Brief
For the entries that follow, restate word for word the line containing "- intros a.", the line containing "Record CleanupOk (lo", and every line that lies between them.

Dataset content below:

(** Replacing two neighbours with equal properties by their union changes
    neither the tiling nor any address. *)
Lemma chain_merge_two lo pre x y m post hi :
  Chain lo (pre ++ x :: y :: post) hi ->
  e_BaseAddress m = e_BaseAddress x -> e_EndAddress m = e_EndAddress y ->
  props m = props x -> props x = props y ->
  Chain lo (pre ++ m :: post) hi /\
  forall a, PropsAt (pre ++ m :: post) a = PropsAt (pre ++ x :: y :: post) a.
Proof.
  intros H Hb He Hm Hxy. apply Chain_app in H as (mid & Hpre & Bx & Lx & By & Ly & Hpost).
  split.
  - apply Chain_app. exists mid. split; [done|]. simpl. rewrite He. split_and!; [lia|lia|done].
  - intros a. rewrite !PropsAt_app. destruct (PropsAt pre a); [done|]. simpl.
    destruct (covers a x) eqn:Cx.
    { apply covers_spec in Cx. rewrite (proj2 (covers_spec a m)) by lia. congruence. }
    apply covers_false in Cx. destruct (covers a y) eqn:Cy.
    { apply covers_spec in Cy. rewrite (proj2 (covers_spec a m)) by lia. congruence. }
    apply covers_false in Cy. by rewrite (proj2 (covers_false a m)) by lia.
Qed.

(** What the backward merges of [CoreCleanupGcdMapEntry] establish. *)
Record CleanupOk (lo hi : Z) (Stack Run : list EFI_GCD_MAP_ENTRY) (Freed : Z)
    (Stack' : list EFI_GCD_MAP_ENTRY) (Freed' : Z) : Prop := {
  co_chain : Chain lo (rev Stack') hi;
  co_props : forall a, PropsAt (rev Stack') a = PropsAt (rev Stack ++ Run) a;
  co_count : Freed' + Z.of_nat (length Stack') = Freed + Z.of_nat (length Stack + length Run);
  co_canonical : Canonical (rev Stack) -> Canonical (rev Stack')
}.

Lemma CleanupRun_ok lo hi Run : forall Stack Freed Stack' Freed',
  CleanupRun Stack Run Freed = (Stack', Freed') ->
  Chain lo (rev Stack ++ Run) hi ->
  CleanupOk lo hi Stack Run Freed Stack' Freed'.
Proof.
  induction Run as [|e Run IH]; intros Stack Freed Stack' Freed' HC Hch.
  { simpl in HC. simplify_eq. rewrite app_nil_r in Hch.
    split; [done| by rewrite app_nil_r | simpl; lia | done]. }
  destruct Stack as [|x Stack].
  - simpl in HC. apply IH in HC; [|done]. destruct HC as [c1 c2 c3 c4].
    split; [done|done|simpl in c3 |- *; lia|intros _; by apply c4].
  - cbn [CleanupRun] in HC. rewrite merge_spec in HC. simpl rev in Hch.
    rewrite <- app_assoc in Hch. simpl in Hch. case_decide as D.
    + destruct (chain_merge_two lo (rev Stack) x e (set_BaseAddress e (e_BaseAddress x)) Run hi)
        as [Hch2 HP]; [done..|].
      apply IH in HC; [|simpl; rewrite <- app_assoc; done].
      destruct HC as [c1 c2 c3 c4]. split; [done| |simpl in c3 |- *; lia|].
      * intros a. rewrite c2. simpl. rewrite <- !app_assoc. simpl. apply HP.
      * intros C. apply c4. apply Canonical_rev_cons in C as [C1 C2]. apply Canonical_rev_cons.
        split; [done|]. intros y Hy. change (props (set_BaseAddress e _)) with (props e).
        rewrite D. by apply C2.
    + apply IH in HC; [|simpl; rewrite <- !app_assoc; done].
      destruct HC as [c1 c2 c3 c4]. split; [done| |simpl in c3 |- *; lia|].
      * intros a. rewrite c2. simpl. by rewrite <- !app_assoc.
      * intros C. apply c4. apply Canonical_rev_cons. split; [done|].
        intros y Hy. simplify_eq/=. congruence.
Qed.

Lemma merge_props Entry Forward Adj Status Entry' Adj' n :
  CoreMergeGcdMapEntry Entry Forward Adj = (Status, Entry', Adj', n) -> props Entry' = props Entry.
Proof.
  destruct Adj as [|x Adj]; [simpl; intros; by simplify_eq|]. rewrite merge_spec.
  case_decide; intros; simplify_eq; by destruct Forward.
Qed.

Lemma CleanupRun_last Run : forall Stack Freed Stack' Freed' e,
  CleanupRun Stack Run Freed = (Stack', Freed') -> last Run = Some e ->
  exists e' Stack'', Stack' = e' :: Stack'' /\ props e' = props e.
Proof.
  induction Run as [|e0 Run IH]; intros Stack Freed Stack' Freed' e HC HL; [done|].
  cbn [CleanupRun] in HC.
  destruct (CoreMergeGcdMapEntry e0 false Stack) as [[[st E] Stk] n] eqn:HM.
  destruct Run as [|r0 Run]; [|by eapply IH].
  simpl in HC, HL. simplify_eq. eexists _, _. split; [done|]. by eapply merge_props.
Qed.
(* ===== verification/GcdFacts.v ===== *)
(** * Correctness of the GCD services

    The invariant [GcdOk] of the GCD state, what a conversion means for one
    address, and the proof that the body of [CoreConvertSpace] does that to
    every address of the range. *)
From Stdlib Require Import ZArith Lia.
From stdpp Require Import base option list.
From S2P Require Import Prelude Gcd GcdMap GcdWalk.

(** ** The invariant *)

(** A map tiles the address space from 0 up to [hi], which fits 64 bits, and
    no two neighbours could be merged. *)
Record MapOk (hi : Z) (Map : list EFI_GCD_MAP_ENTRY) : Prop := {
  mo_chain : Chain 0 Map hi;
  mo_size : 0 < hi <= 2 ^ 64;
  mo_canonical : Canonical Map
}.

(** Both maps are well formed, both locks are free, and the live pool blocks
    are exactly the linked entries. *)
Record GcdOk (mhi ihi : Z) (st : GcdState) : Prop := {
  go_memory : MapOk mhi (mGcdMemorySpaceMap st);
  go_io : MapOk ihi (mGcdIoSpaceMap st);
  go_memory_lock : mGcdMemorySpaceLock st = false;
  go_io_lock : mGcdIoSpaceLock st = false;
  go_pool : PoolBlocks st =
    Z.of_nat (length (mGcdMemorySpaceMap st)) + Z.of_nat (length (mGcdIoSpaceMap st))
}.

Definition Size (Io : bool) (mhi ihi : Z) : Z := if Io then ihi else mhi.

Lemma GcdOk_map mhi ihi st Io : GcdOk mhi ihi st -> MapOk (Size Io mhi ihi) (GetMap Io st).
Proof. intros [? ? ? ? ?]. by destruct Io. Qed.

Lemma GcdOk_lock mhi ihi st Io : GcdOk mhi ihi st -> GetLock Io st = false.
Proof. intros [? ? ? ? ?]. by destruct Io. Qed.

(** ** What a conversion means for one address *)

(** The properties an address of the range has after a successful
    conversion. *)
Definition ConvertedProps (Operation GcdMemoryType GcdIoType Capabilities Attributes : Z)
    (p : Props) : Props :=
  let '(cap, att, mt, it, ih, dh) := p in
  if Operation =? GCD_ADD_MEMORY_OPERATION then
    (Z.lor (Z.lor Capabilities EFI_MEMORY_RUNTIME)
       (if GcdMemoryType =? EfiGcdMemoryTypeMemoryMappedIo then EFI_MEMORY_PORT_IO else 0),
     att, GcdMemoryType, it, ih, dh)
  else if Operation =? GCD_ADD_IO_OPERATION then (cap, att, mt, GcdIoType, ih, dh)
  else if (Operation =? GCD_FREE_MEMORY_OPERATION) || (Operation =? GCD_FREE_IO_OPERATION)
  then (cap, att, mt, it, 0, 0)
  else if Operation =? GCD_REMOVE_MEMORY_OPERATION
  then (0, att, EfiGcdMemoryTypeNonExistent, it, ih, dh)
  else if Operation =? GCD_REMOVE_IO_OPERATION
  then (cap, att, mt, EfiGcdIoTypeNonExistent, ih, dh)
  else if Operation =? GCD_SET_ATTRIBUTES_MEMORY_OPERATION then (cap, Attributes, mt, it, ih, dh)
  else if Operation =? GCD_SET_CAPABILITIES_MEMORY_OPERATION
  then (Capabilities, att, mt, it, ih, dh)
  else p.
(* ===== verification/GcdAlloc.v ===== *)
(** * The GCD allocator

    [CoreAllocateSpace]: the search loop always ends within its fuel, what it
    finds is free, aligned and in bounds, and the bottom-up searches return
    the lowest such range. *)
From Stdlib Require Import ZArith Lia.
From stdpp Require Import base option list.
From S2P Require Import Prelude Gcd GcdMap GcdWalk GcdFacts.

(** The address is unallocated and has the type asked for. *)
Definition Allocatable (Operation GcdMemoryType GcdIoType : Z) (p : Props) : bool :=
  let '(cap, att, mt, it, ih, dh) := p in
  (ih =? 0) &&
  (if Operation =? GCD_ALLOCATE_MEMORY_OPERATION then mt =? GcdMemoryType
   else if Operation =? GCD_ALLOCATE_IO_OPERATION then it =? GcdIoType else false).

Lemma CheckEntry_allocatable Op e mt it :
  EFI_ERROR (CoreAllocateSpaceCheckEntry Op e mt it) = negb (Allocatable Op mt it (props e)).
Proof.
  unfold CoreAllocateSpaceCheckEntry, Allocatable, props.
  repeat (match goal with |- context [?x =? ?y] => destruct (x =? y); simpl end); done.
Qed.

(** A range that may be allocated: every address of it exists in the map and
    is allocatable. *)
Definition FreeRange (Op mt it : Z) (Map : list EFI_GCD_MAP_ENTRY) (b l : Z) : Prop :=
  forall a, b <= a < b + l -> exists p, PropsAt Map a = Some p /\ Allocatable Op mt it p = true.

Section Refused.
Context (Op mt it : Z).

End of Dataset content.

Your response
  - intros a. rewrite !PropsAt_app. destruct (PropsAt pre a); [done|]. simpl.
    destruct (covers a x) eqn:Cx.
    { apply covers_spec in Cx. rewrite (proj2 (covers_spec a m)) by lia. congruence. }
    apply covers_false in Cx. destruct (covers a y) eqn:Cy.
    { apply covers_spec in Cy. rewrite (proj2 (covers_spec a m)) by lia. congruence. }
    apply covers_false in Cy. by rewrite (proj2 (covers_false a m)) by lia.
Qed.

(** What the backward merges of [CoreCleanupGcdMapEntry] establish. *)
Record CleanupOk (lo hi : Z) (Stack Run : list EFI_GCD_MAP_ENTRY) (Freed : Z)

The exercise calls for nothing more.